Jimmy sometimes came up with silly theories, but it was nevertheless a possibility. And if Superman had put Clark out of danger somewhere, far away from Metropolis and where he couldn't read a newspaper, he could even be unaware of what was going on in Metropolis.

She really had to discover how Clark contacted Superman. Maybe by knowing that, she would discover where Clark was.

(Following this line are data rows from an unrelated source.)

Lemma read_record_of e h rest :
  wf_event e -> hash_answer_event sha256 e = Some h ->
  read_record (record_of e ++ rest) = front_record e h (len (record_of e)).
Proof.
  intros He Hh. destruct (record_of_shape e h He Hh) as [Hrec Hlen].
  destruct (hash_facts e h He Hh) as (Hl & Hne & Hb).
  assert (u32 (len (encode_answer_event e))) as Hu by ulia.
  unfold read_record. rewrite len_app, Hlen. pose proof (len_nonneg rest).
  unfold kJournalRecordOverhead, kJournalHeaderBytes.
  destruct (_ <? 12) eqn:E1; bool_to_prop; [lia|]. clear E1.
  rewrite Hrec. rewrite <- !app_assoc. rewrite read_record_header by lia || done.
  rewrite !Z.eqb_refl. cbn [negb orb].
  destruct (_ || _) eqn:E2; [apply orb_true_iff in E2 as [E2|E2]; bool_to_prop; lia|].
  destruct (_ + _ <? 12 + 32 + _) eqn:E3; bool_to_prop; [lia|].
  assert (drop (Z.to_nat 12) (write_le 4 kJournalMagic ++ write_le 2 kJournalVersion ++
    write_le 2 0 ++ write_le 4 (len (encode_answer_event e)) ++ encode_answer_event e ++ h ++ rest)
    = encode_answer_event e ++ h ++ rest) as Hdrop.
  { transitivity (drop (Z.to_nat 12) ((write_le 4 kJournalMagic ++ write_le 2 kJournalVersion ++
      write_le 2 0 ++ write_le 4 (len (encode_answer_event e))) ++
      encode_answer_event e ++ h ++ rest)); [by rewrite <- !app_assoc|].
    apply drop_app_length'. by rewrite !length_app, !length_write_le. }
  rewrite Hdrop. rewrite take_app_length' by (unfold len; lia).
  replace (Z.to_nat (12 + len (encode_answer_event e))) with
    (Z.to_nat 12 + length (encode_answer_event e))%nat by (unfold len; lia).
  rewrite <- drop_drop, Hdrop. rewrite drop_app_length, take_app_length' by done.
  rewrite (decode_encode_event e He), Hh. unfold same_digest. by rewrite bool_decide_eq_true_2.
Qed.

Lemma read_record_prefix e h p q :
  wf_event e -> hash_answer_event sha256 e = Some h -> record_of e = p ++ q -> q <> [] ->
  read_record p = front_incomplete.
Proof.
  intros He Hh Hpq Hq. destruct (record_of_shape e h He Hh) as [Hrec Hlen].
  destruct (hash_facts e h He Hh) as (Hl & Hne & Hb).
  assert (u32 (len (encode_answer_event e))) as Hu by ulia.
  assert (len p < len (record_of e)) as Hlt.
  { rewrite Hpq, len_app. destruct q; [done|]. rewrite len_cons. pose proof (len_nonneg q). lia. }
  unfold read_record, kJournalHeaderBytes. destruct (len p <? 12) eqn:E1; bool_to_prop; [done|].
  set (header := write_le 4 kJournalMagic ++ write_le 2 kJournalVersion ++ write_le 2 0 ++
    write_le 4 (len (encode_answer_event e))).
  assert (exists p', p = header ++ p') as [p' ->].
  { assert (header ++ encode_answer_event e ++ h = p ++ q) as Happ
      by (unfold header; rewrite <- !app_assoc, <- Hrec; done).
    assert (len header = 12) as Hhdr by (unfold header; by autorewrite with wire).
    apply app_eq_inv in Happ as [(k & Hk & _)|(k & Hk & _)]; [|by exists k].
    rewrite Hk in Hhdr. rewrite len_app in Hhdr. pose proof (len_nonneg k).
    assert (k = []) as -> by (apply len_zero; lia). exists []. by rewrite Hk, !app_nil_r. }
  assert (run_reader journal_header (header ++ p') =
    Some (kJournalMagic, kJournalVersion, 0, len (encode_answer_event e))) as ->.
  { unfold header. rewrite <- !app_assoc. apply read_record_header; lia || done. }
  rewrite !Z.eqb_refl. cbn [negb orb].
  destruct (_ || _) eqn:E2; [apply orb_true_iff in E2 as [E2|E2]; bool_to_prop; lia|].
  destruct (_ <? kJournalRecordOverhead + _) eqn:E3; bool_to_prop; [done|lia].
Qed.

Lemma record_of_nonempty e h :
  wf_event e -> hash_answer_event sha256 e = Some h -> 178 <= len (record_of e).
Proof.
  intros He Hh. destruct (record_of_shape e h He Hh) as [_ ->].
  destruct (hash_facts e h He Hh) as (_ & _ & Hb).
  unfold kJournalRecordOverhead, kJournalHeaderBytes. lia.
Qed.

Lemma index_event_hash sessions e sessions' :
  index_event sessions e = Some sessions' -> exists h, hash_answer_event sha256 e = Some h.
Proof. unfold index_event. destruct (hash_answer_event sha256 e); [by eexists|done]. Qed.

(** The recovery loop replays the log, whatever incomplete tail follows it. *)
Lemma recover_log log : forall fuel s tail sessions',
  Forall wf_event log -> replay (rc_sessions s) log = Some sessions' ->
  read_record tail = front_incomplete ->
  (length (journal_file log ++ tail) <= fuel)%nat ->
  recover fuel s (journal_file log ++ tail) =
    (None, mkRecovery sessions' (rc_event_count s + len log)
             (rc_valid_offset s + len (journal_file log))
             (rc_tail s || negb (bool_decide (tail = [])))).
Proof.
  induction log as [|e log IH]; intros fuel s tail sessions' Hwf Hreplay Htail Hfuel.
  - cbn [replay] in Hreplay. injection Hreplay as <-. cbn [journal_file map concat app] in *.
    destruct s as [ss c o t]. destruct fuel as [|fuel]; cbn [recover];
      (destruct (bool_decide (tail = [])) eqn:E; [apply bool_decide_eq_true in E; subst;
        rewrite orb_false_r; cbn; by rewrite !Z.add_0_r|]).
    { apply bool_decide_eq_false in E. destruct tail; [done|cbn in Hfuel; lia]. }
    rewrite Htail. unfold recover_tail. cbn. by rewrite orb_true_r, !Z.add_0_r.
  - apply Forall_cons in Hwf as [He Hwf]. cbn [replay] in Hreplay.
    destruct (index_event (rc_sessions s) e) as [mid|] eqn:Emid; [|done].
    destruct (index_event_hash _ _ _ Emid) as [h Hh].
    pose proof (record_of_nonempty e h He Hh) as Hrec.
    change (journal_file (e :: log)) with (record_of e ++ journal_file log) in *.
    rewrite <- app_assoc in *. rewrite length_app in Hfuel. unfold len in Hrec.
    destruct fuel as [|fuel]; [lia|]. cbn [recover].
    rewrite bool_decide_eq_false_2 by (intros E; apply (f_equal length) in E;
      rewrite length_app in E; cbn in E; lia).
    rewrite (read_record_of e h) by done. rewrite (recover_event_index _ _ _ _ Hh mid Emid).
    rewrite drop_app_length' by (unfold len; lia).
    rewrite (IH fuel _ tail sessions') by (done || lia). cbn [rc_event_count rc_valid_offset rc_tail].
    rewrite len_cons, len_app. do 2 f_equal; lia.
Qed.

(** ** The file after [append_file] *)

Lemma write_loop_complete (write : Z -> option Z) record fuel : forall offset n,
  write_loop write fuel record offset = (true, n) -> len record <= n.
Proof.
  induction fuel as [|fuel IH]; intros offset n; cbn [write_loop];
    (destruct (negb (offset <? len record)) eqn:E; [intros [= <-]; bool_to_prop; lia|]); [done|].
  destruct (write offset) as [w|]; [|done]. destruct (w =? 0); [done|apply IH].
Qed.

(** When every write makes progress the loop ends with the whole record written. *)
Lemma write_loop_progress (write : Z -> option Z) record fuel : forall offset,
  (forall o, exists w, write o = Some w /\ 0 < w) ->
  0 <= offset <= len record -> len record - offset <= Z.of_nat fuel ->
  write_loop write fuel record offset = (true, len record).
Proof.
  induction fuel as [|fuel IH]; intros offset Hw Ho Hf; cbn [write_loop].
  - destruct (negb _) eqn:E; bool_to_prop; [f_equal; lia|lia].
  - destruct (negb _) eqn:E; bool_to_prop; [f_equal; lia|].
    destruct (Hw offset) as (w & -> & Hpos). destruct (w =? 0) eqn:E2; bool_to_prop; [lia|].
    unfold dword_max, u32_max. apply IH; [done|lia|lia].
Qed.

(** A failed append leaves a prefix of the record behind at most. *)
Lemma append_file_spec calls file record ok file' :
  append_file calls file record = (ok, file') ->
  (ok = true -> file' = file ++ record) /\
  (ok = false -> exists p q, record = p ++ q /\ file' = file ++ p).
Proof.
  unfold append_file. cbn zeta. destruct (negb _ || negb _).
  { intros [= <- <-]. split; [done|]. exists [], record. by rewrite app_nil_r. }
  destruct (if ac_lock calls && ac_size calls && ac_seek calls then _ else _)
    as [succeeded written] eqn:Ew.
  assert (exists p q, record = p ++ q /\ file ++ take (Z.to_nat written) record = file ++ p) as Hp.
  { exists (take (Z.to_nat written) record), (drop (Z.to_nat written) record).
    by rewrite take_drop. }
  destruct (succeeded && ac_flush calls) eqn:Es.
  - intros [= <- <-]. split; [|done]. intros _.
    apply andb_true_iff in Es as [-> _].
    destruct (_ && ac_seek calls); [|done]. apply write_loop_complete in Ew.
    rewrite take_ge; [done|]. unfold len in Ew. lia.
  - clear Ew. destruct (ac_lock calls && _ && _); intros [= <- <-]; (split; [done|]); [|by intros _].
    exists [], record. by rewrite app_nil_r.
Qed.

(** ** One append *)

Lemma index_event_apply sessions e h now session :
  hash_answer_event sha256 e = Some h ->
  session = default (new_session e) (sessions !! event_key e) ->
  bool_decide (sessions !! event_key e = None) &&
    (Z.of_nat (size sessions) >=? kMaximumJournalSessions) = false ->
  refuse session e h now = None ->
  exists session', apply_recovered session e h = Some session' /\
    index_event sessions e = Some (<[event_key e := session']> sessions).
Proof.
  intros Hh Hsession Hquota. unfold refuse, index_event, recover_event. rewrite Hh.
  cbn [rc_sessions rc_event_count rc_valid_offset rc_tail]. rewrite Hquota. cbn zeta.
  rewrite <- Hsession. destruct (negb (bool_decide (sd_candidate_id session = _))) eqn:Ec; [done|].
  destruct (sd_event_hashes session !! _) as [b|]; [by destruct (negb (same_digest b h))|].
  destruct (over_answer_quota session e); [done|]. destruct (sd_finalized session) eqn:Ef; [done|].
  destruct (_ || _) eqn:Eseq; [done|]. destruct (negb (same_digest _ _)) eqn:Eprev; [done|].
  intros _. bool_to_prop. unfold apply_recovered.
  assert ((sd_highest_sequence session =? u64_max) ||
    negb (ev_sequence e =? wrap64 (sd_highest_sequence session + 1)) ||
    negb (same_digest (ev_previous_event_hash e) (sd_last_hash session)) ||
    (negb (bool_decide (sd_candidate_id session = [])) &&
     negb (bool_decide (sd_candidate_id session = ev_candidate_id e))) ||
    sd_finalized session = false) as ->.
  { rewrite !orb_false_iff, Ef. split_and!; try done; try lia.
    - by rewrite Eprev.
    - rewrite (bool_decide_eq_true_2 (sd_candidate_id session = ev_candidate_id e)) by done.
      apply andb_false_r. }
  by eexists.
Qed.

(** A refused first event leaves no session behind. *)
Lemma refuse_sessions (sessions : gmap bytes SessionData) e h now outcome discard session :
  session = default (new_session e) (sessions !! event_key e) ->
  refuse session e h now = Some (outcome, discard) ->
  let kept := <[event_key e := session]> sessions in
  (if discard && bool_decide (sessions !! event_key e = None)
   then delete (event_key e) kept else kept) = sessions /\ ao_status outcome <> st_accepted.
Proof.
  intros Hs Hr. cbn zeta. assert (ao_status outcome <> st_accepted) as Hne.
  { unfold refuse in Hr. intros Hacc. repeat case_match; by simplify_eq/=. }
  split; [|done]. destruct (sessions !! event_key e) as [s0|] eqn:E; cbn [default from_option] in Hs.
  - subst session. unfold id. rewrite bool_decide_eq_false_2 by done. rewrite andb_false_r.
    by apply insert_id.
  - rewrite bool_decide_eq_true_2 by done. assert (discard = true) as ->.
    { subst session. unfold refuse in Hr. cbn [new_session sd_event_hashes] in Hr.
      rewrite lookup_empty in Hr. repeat case_match; by simplify_eq/=. }
    cbn [andb]. by apply delete_insert_id.
Qed.

(** What one call to [append] can do. *)
Inductive append_effect (j : Journal) (file : bytes) (e : AnswerEvent) (calls : AppendCalls)
    : AppendOutcome -> Journal -> bytes -> Prop :=
  | effect_stored out sessions' file' :
      ao_status out = st_accepted -> jn_open j = true -> validate_answer_event e = true ->
      index_event (jn_sessions j) e = Some sessions' ->
      append_file calls file (record_of e) = (true, file') ->
      len file + len (record_of e) <= kMaximumJournalBytes ->
      append_effect j file e calls out
        (mkJournal true (jn_recovered_tail j) (jn_event_count j + 1) sessions') file'
  | effect_none out :
      ao_status out <> st_accepted -> append_effect j file e calls out j file
  | effect_failed out sessions' file' :
      ao_status out = st_unavailable -> jn_open j = true -> validate_answer_event e = true ->
      index_event (jn_sessions j) e = Some sessions' ->
      append_file calls file (record_of e) = (false, file') ->
      len file + len (record_of e) <= kMaximumJournalBytes ->
      append_effect j file e calls out
        (mkJournal false (jn_recovered_tail j) (jn_event_count j) (jn_sessions j)) file'
  | effect_full out :
      ao_status out = st_unavailable ->
      append_effect j file e calls out
        (mkJournal false (jn_recovered_tail j) (jn_event_count j) (jn_sessions j)) file.

Lemma discard_inserted (sessions : gmap bytes SessionData) key (session : SessionData) e :
  session = default (new_session e) (sessions !! key) ->
  (if bool_decide (sessions !! key = None) then delete key (<[key := session]> sessions)
   else <[key := session]> sessions) = sessions.
Proof.
  intros Hs. destruct (sessions !! key) as [s0|] eqn:E.
  - rewrite bool_decide_eq_false_2 by done. subst. by apply insert_id.
  - rewrite bool_decide_eq_true_2 by done. by apply delete_insert_id.
Qed.

Lemma append_cases j file e sk calls now out j' file' :
  append j file e sk calls now = (out, j', file') -> append_effect j file e calls out j' file'.
Proof.
  unfold append. destruct (jn_open j) eqn:Eopen; cbn [negb];
    [|intros [= <- <- <-]; by apply effect_none].
  destruct (validate_answer_event e) eqn:Ev; cbn [negb];
    [|intros [= <- <- <-]; by apply effect_none].
  destruct (hash_answer_event sha256 e) as [h|] eqn:Eh;
    [|intros [= <- <- <-]; by apply effect_none].
  destruct (bool_decide _ && _) eqn:Equota; [intros [= <- <- <-]; by apply effect_none|].
  set (session := default _ _).
  destruct (refuse session e h now) as [[o discard]|] eqn:Er.
  - destruct (refuse_sessions _ _ _ _ _ _ session eq_refl Er) as [-> Hne].
    intros [= <- <- <-]. destruct j. by apply effect_none.
  - destruct (index_event_apply _ e h now session Eh eq_refl Equota Er) as (session' & Ea & Ei).
    unfold store_event. rewrite (discard_inserted _ _ session e eq_refl).
    assert (encode_journal_record e h = record_of e) as -> by (unfold record_of; by rewrite Eh).
    destruct (_ || _ || _ || _) eqn:Efull; [intros [= <- <- <-]; by apply effect_full|].
    destruct (append_file calls file (record_of e)) as [written file1] eqn:Ew.
    bool_to_prop. destruct written; cbn [negb].
    + rewrite Ea. intros [= <- <- <-]. rewrite Eopen.
      eapply effect_stored; try done. lia.
    + intros [= <- <- <-]. eapply effect_failed; try done. lia.
Qed.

Except, naturally, if it was indeed Lex who was behind it. Or if it was something else, connected to Clark's secret, that happened to him. It was possible as well that he was a random victim of a crime.

The more she thought about it, the more Lois saw the countless number of possibilities. Nobody had the slightest clue. Anything could have happened to Clark. And she didn't know if she would ever be able to find him.

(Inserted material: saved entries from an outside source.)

(* ===== verification/AnswerOutbox.v ===== *)
(** The client's answer outbox (common/src/answer_journal.cpp, AnswerOutbox):
    the events not yet acknowledged by the server and, per session, a watermark
    of what was queued and acknowledged.  Every change is written to an encrypted
    file before it takes effect.  The machine-secret encryption (DPAPI), SHA-256
    and the outcomes of the file-system calls are parameters. *)

From S2P Require Import Prelude Wire Codec Protocol Auth ExamSync AnswerJournal.
Import ReaderNotations Protocol.
#[local] Open Scope nstu_scope.

Module AnswerOutbox.
Import ExamSync AnswerJournal.

(** ** Constants *)

Definition kOutboxMagic : Z := 0x3158424f.
Definition kEncryptedOutboxMagic : Z := 0x31424f45.
Definition kOutboxVersion : Z := 4.
Definition kOutboxWatermarkVersion : Z := 2.
Definition kOutboxAcknowledgementVersion : Z := 3.
Definition kOutboxFinalizationVersion : Z := 4.
Definition kOutboxLegacyVersion : Z := 1.
Definition kMaximumOutboxEvents : Z := 512.
Definition kMaximumOutboxBytes : Z := 8 * 1024 * 1024.
Definition kMaximumOutboxWatermarks : Z := 4096.
Definition kMaximumStoredOutboxBytes : Z := kMaximumOutboxBytes + 64 * 1024.

(** The error string is left empty. *)
Definition no_message : string := EmptyString.

(** ** State *)

Record OutboxWatermark := mkWatermark {
  wm_package_id : bytes;
  wm_package_digest : bytes;
  wm_client_id : bytes;
  wm_session_id : bytes;
  wm_candidate_id : bytes;
  wm_highest_sequence : Z;
  wm_last_hash : bytes;
  wm_acknowledged_sequence : Z;
  wm_acknowledged_hash : bytes;
  wm_finalized : bool
}.

Definition valid_watermark (w : OutboxWatermark) : bool :=
  negb (bool_decide (wm_package_id w = [])) &&
  (len (wm_package_id w) <=? kMaximumPackageIdBytes) &&
  negb (bool_decide (wm_candidate_id w = [])) &&
  (len (wm_candidate_id w) <=? kMaximumCandidateIdBytes) &&
  negb (all_zero (wm_package_digest w)) && negb (all_zero (wm_client_id w)) &&
  negb (all_zero (wm_session_id w)) && negb (wm_highest_sequence w =? 0) &&
  negb (all_zero (wm_last_hash w)) &&
  (wm_acknowledged_sequence w <=? wm_highest_sequence w) &&
  (if wm_acknowledged_sequence w =? 0 then all_zero (wm_acknowledged_hash w)
   else negb (all_zero (wm_acknowledged_hash w))).

Definition watermark_key (w : OutboxWatermark) : bytes :=
  session_key (wm_package_id w) (wm_package_digest w) (wm_client_id w) (wm_session_id w).

Abbreviation Watermarks := (gmap bytes OutboxWatermark).

Record Outbox := mkOutbox {
  ob_open : bool;
  ob_events : list AnswerEvent;
  ob_watermarks : Watermarks
}.

Definition set_top (w : OutboxWatermark) (highest : Z) (last_hash : bytes) (finalized : bool)
    : OutboxWatermark :=
  mkWatermark (wm_package_id w) (wm_package_digest w) (wm_client_id w) (wm_session_id w)
    (wm_candidate_id w) highest last_hash (wm_acknowledged_sequence w)
    (wm_acknowledged_hash w) finalized.

Definition set_acknowledged (w : OutboxWatermark) (sequence : Z) (hash : bytes)
    : OutboxWatermark :=
  mkWatermark (wm_package_id w) (wm_package_digest w) (wm_client_id w) (wm_session_id w)
    (wm_candidate_id w) (wm_highest_sequence w) (wm_last_hash w) sequence hash
    (wm_finalized w).

Definition watermark_for (event : AnswerEvent) (event_hash : bytes) (highest_sequence : Z)
    : OutboxWatermark :=
  mkWatermark (ev_package_id event) (ev_package_digest event) (ev_client_id event)
    (ev_session_id event) (ev_candidate_id event) highest_sequence event_hash 0 zero_digest
    (ev_kind event =? kind_finalize).

Definition same_watermark_context (w : OutboxWatermark) (event : AnswerEvent) : bool :=
  bool_decide (wm_package_id w = ev_package_id event) &&
  bool_decide (wm_package_digest w = ev_package_digest event) &&
  bool_decide (wm_client_id w = ev_client_id event) &&
  bool_decide (wm_session_id w = ev_session_id event) &&
  bool_decide (wm_candidate_id w = ev_candidate_id event).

She was feeling so terribly lost.

********************


And now:


Part 4: Getting to know Clark


For days, Lois had studied relentlessly the files on the criminal businesses of her ex-fiancé, trying to know to whom Lex would have been able to confide the task of getting rid of Clark. But the more she studied these files, and the more it seemed to her useless to continue.

Lex almost never asked to somebody else other than his assistant Mrs. Cox, his butler Nigel St-John, or his servant Asabi, and when he did it, it was always because he needed a very particular competence. It was highly improbable that it was the case concerning Clark. And even if that didn't exonerate him completely, she doubted all the same, more and more, that Lex was at the origin of her partner's disappearance.

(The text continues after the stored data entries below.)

(** Acknowledgements reach the outbox through their handler only, and events the
    journal; the encryption is honest, and queued events and the clock have their
    types. *)
Definition system_op_ok (op : SystemOp) : Prop :=
  match op with
  | client_outbox op =>
      outbox_op_ok unprotect op /\ match op with OpAcknowledge _ _ _ _ => False | _ => True end
  | client_receives _ _ calls => honest unprotect calls
  | server_receives _ calls => u64 (sc_now calls)
  | server_journal op => match op with OpAppend _ _ _ _ => False | _ => True end
  end.
End Handlers.

(** ** Durable acknowledgements name journalled events *)

Section Proofs.
Context (sha256 : bytes -> option bytes) (unprotect : bytes -> result bytes).
Hypothesis sha256_digest : forall m,
  exists d, sha256 m = Some d /\ length d = 32%nat /\ all_zero d = false.

Abbreviation digest_of := (AnswerJournal.digest_of sha256).
Abbreviation sessions_of := (AnswerJournal.sessions_of sha256).

(** The event behind an acknowledgement. *)
Definition acknowledges (ack : AnswerAck) (e : AnswerEvent) : Prop :=
  ak_sequence ack = ev_sequence e /\ ak_event_hash ack = digest_of e.

Lemma sha256_bytes m d : sha256 m = Some d -> length d = 32%nat.
Proof. intros E. destruct (sha256_digest m) as (d' & E' & H & _). congruence. Qed.

(** A sequence the session has belongs to an event of its log. *)
Lemma recorded_hash events s n h :
  session_of sha256 events s -> sd_event_hashes s !! n = Some h ->
  exists e, e ∈ events /\ ev_sequence e = n /\ digest_of e = h.
Proof.
  intros Hs. rewrite (so_hashes _ _ _ Hs). case_bool_decide; [|done]. intros Hl.
  destruct (events !! Z.to_nat (n - 1)) as [e|] eqn:E; [|done]. cbn in Hl. injection Hl as <-.
  exists e. split; [by eapply list_elem_of_lookup_2|]. split; [|done].
  apply (session_sequence_at _ _ _ _ _ Hs) in E. lia.
Qed.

It was of no use to pursue mercilessly on this way, she was only wasting time. Luthor was still a suspect, but he was now at the bottom of the list.

She just had to find somebody else to put at the top of the list. But there, she missed inspiration.

Methodically. She had to proceed methodically if she wanted to have a chance to succeed. No one could find the good answers if one didn't ask the good questions; it was one of the first lessons she had learnt in school of journalism. So, what were the good questions?

At first, who would have an interest to made Clark disappear, except Lex Luthor?

At once, a very long list of names formed in her mind. When one is a journalist of investigation, and when one revealed to the world the criminals' secrets, one isn't much appreciated. All those that he had helped to arrest, by the stories he had written alone or with her, could want to take revenge on them. And even if most of the time, she was the one to be attacked, a criminal could have shown a little originality and attacked Clark.

She thus had to draw up the list of all the persons damaged by the stories they had written during the past year.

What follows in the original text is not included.